Extracted material:
^^^^^^^^^^^^^^^^

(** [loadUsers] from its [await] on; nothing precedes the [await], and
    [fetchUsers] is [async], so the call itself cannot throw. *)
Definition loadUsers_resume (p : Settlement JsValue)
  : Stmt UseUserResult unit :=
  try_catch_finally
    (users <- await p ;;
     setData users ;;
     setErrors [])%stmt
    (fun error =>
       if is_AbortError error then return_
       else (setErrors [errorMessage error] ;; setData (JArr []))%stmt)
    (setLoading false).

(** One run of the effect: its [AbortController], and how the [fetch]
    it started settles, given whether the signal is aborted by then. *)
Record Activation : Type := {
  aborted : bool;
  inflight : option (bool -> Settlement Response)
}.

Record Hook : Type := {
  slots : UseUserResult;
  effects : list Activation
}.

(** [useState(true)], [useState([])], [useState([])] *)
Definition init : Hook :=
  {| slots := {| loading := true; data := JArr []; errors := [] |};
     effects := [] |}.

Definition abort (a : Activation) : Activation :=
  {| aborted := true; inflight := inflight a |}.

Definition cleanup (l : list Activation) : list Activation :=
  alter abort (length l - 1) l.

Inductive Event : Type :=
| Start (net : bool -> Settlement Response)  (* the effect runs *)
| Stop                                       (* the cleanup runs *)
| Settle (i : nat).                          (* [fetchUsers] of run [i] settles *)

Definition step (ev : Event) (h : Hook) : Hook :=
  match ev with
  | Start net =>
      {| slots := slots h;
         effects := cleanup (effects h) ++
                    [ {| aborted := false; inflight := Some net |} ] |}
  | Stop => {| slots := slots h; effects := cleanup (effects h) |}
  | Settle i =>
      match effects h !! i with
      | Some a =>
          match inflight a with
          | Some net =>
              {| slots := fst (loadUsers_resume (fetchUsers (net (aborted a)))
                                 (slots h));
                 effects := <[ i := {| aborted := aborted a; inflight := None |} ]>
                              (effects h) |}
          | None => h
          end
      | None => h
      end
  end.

^^^^^^^^^^^^^^^^

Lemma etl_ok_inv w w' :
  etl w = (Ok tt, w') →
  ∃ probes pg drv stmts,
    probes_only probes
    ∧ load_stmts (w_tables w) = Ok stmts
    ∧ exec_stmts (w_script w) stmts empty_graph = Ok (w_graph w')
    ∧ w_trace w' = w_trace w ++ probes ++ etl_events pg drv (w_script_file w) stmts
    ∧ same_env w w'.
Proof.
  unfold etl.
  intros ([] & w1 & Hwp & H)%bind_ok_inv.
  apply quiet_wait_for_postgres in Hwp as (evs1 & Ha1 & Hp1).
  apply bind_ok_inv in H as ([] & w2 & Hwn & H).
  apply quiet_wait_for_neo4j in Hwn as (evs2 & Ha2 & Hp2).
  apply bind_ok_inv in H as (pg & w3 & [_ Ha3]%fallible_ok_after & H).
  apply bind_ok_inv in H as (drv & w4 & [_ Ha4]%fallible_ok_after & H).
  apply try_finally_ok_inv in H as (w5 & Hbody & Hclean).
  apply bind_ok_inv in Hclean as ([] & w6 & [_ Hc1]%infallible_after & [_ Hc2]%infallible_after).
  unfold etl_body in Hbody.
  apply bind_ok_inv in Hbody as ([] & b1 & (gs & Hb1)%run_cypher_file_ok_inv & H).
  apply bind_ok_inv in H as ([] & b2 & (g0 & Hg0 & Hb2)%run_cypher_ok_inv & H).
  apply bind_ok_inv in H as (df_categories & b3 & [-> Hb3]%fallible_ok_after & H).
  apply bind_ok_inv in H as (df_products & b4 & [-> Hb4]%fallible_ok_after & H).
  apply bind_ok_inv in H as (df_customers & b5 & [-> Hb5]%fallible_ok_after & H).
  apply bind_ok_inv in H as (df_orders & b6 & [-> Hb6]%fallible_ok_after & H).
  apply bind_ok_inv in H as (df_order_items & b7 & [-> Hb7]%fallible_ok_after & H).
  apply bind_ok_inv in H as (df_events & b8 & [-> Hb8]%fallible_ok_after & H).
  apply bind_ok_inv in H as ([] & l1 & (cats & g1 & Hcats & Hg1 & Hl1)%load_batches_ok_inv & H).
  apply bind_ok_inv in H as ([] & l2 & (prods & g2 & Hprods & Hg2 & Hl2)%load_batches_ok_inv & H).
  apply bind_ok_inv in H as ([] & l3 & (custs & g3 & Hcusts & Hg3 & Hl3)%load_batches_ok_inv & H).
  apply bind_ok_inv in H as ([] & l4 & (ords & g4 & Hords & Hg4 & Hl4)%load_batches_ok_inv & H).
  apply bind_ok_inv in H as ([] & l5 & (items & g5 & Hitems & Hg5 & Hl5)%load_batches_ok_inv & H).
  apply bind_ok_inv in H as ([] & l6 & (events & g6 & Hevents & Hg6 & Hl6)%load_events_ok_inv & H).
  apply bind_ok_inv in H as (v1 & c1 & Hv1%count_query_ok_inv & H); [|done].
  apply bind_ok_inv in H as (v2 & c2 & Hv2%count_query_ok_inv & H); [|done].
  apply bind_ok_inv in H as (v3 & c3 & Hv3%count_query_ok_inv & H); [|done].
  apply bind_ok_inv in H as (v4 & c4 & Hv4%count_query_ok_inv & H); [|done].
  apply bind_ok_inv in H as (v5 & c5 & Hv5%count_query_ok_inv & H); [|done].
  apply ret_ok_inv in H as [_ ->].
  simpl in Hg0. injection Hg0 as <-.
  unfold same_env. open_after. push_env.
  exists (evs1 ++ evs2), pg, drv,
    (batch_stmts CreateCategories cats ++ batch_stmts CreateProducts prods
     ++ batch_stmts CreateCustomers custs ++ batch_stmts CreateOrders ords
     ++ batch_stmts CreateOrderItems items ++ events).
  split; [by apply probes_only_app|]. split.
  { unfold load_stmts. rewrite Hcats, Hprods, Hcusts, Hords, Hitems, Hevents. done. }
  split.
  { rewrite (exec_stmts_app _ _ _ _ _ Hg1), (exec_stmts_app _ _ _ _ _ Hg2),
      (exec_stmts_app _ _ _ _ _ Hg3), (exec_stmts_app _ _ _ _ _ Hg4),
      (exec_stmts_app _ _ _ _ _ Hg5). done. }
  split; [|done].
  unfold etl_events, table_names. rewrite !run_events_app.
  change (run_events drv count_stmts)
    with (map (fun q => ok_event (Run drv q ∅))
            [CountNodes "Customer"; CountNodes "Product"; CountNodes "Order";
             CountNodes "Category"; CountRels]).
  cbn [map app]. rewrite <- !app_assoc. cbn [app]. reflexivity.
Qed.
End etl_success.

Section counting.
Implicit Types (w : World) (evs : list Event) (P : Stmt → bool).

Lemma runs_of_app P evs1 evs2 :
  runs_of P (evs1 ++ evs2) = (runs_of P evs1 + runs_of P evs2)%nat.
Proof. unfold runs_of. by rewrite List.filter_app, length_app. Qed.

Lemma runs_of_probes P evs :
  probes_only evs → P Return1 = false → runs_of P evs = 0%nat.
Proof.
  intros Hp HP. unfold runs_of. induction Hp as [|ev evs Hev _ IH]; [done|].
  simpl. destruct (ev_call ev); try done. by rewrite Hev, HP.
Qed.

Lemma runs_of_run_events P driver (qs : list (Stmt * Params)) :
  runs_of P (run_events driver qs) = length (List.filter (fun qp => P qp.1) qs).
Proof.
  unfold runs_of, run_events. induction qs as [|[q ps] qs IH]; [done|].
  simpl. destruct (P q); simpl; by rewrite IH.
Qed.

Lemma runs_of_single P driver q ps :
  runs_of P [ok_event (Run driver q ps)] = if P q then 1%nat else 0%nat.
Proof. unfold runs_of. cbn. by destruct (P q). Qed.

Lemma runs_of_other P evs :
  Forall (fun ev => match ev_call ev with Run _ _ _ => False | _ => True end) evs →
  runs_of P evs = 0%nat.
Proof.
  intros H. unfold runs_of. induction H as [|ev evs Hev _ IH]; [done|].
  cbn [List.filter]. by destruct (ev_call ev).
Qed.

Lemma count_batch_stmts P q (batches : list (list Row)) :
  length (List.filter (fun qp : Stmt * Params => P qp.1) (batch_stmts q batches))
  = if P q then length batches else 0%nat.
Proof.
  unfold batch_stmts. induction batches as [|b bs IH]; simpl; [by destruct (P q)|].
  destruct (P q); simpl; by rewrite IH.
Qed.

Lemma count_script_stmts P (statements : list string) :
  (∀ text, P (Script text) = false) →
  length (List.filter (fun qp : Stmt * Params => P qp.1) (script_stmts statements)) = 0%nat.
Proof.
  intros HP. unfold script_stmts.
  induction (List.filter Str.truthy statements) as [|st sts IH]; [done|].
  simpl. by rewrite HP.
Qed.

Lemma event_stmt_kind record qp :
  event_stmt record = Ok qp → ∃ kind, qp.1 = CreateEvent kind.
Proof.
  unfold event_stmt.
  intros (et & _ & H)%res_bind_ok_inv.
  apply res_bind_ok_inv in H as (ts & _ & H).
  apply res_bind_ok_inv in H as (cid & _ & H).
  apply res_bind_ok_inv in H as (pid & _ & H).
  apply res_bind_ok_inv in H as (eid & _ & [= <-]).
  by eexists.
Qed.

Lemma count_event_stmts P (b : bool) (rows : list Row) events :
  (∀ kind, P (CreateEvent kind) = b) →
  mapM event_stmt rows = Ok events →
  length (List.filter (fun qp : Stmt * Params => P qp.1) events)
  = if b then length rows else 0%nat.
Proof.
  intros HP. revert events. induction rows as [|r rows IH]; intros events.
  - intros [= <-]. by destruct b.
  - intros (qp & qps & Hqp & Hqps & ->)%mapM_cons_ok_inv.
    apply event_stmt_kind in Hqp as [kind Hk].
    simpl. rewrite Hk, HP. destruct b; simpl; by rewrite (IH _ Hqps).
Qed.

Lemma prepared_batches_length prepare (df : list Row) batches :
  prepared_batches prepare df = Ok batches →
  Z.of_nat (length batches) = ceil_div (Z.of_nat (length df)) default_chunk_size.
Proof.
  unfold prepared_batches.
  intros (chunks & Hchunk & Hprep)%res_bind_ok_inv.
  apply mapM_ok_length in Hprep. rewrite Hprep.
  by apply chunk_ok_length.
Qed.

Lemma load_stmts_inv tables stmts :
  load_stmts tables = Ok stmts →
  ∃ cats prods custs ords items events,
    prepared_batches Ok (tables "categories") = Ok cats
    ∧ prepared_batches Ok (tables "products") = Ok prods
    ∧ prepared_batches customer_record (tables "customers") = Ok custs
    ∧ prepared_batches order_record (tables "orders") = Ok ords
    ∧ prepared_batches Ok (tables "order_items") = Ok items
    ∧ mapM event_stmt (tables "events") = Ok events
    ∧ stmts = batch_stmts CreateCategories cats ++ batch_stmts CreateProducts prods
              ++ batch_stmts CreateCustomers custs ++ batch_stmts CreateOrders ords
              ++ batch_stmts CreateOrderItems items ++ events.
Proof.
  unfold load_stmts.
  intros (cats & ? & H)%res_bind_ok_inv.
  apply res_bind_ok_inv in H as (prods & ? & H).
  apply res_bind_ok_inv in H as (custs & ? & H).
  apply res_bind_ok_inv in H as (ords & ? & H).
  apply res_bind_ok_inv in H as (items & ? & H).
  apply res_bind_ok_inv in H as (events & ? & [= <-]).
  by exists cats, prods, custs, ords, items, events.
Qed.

^^^^^^^^^^^^^^^^

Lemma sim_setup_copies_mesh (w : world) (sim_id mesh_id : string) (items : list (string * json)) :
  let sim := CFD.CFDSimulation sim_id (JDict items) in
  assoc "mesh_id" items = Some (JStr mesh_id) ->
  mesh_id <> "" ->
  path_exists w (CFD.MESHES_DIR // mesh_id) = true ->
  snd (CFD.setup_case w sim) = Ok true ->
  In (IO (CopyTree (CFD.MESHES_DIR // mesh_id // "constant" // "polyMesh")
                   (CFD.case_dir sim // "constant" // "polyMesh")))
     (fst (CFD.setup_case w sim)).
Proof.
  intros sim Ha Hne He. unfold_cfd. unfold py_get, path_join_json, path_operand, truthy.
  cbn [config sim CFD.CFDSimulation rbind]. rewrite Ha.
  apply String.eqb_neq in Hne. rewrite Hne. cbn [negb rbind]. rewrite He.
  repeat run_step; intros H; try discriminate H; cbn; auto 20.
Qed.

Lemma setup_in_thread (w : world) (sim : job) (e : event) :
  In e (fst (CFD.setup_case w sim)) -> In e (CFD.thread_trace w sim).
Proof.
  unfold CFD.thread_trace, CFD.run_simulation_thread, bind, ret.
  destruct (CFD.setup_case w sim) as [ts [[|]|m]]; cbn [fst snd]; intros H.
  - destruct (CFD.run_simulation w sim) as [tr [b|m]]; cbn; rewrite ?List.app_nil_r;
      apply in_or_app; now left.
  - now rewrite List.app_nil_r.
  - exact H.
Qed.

^^^^^^^^^^^^^^^^

Task description: From the entries above, copy out every line where the string "induction" appears.

Exercise output:
  intros Hp HP. unfold runs_of. induction Hp as [|ev evs Hev _ IH]; [done|].
  unfold runs_of, run_events. induction qs as [|[q ps] qs IH]; [done|].
  intros H. unfold runs_of. induction H as [|ev evs Hev _ IH]; [done|].
  unfold batch_stmts. induction batches as [|b bs IH]; simpl; [by destruct (P q)|].
  induction (List.filter Str.truthy statements) as [|st sts IH]; [done|].
  intros HP. revert events. induction rows as [|r rows IH]; intros events.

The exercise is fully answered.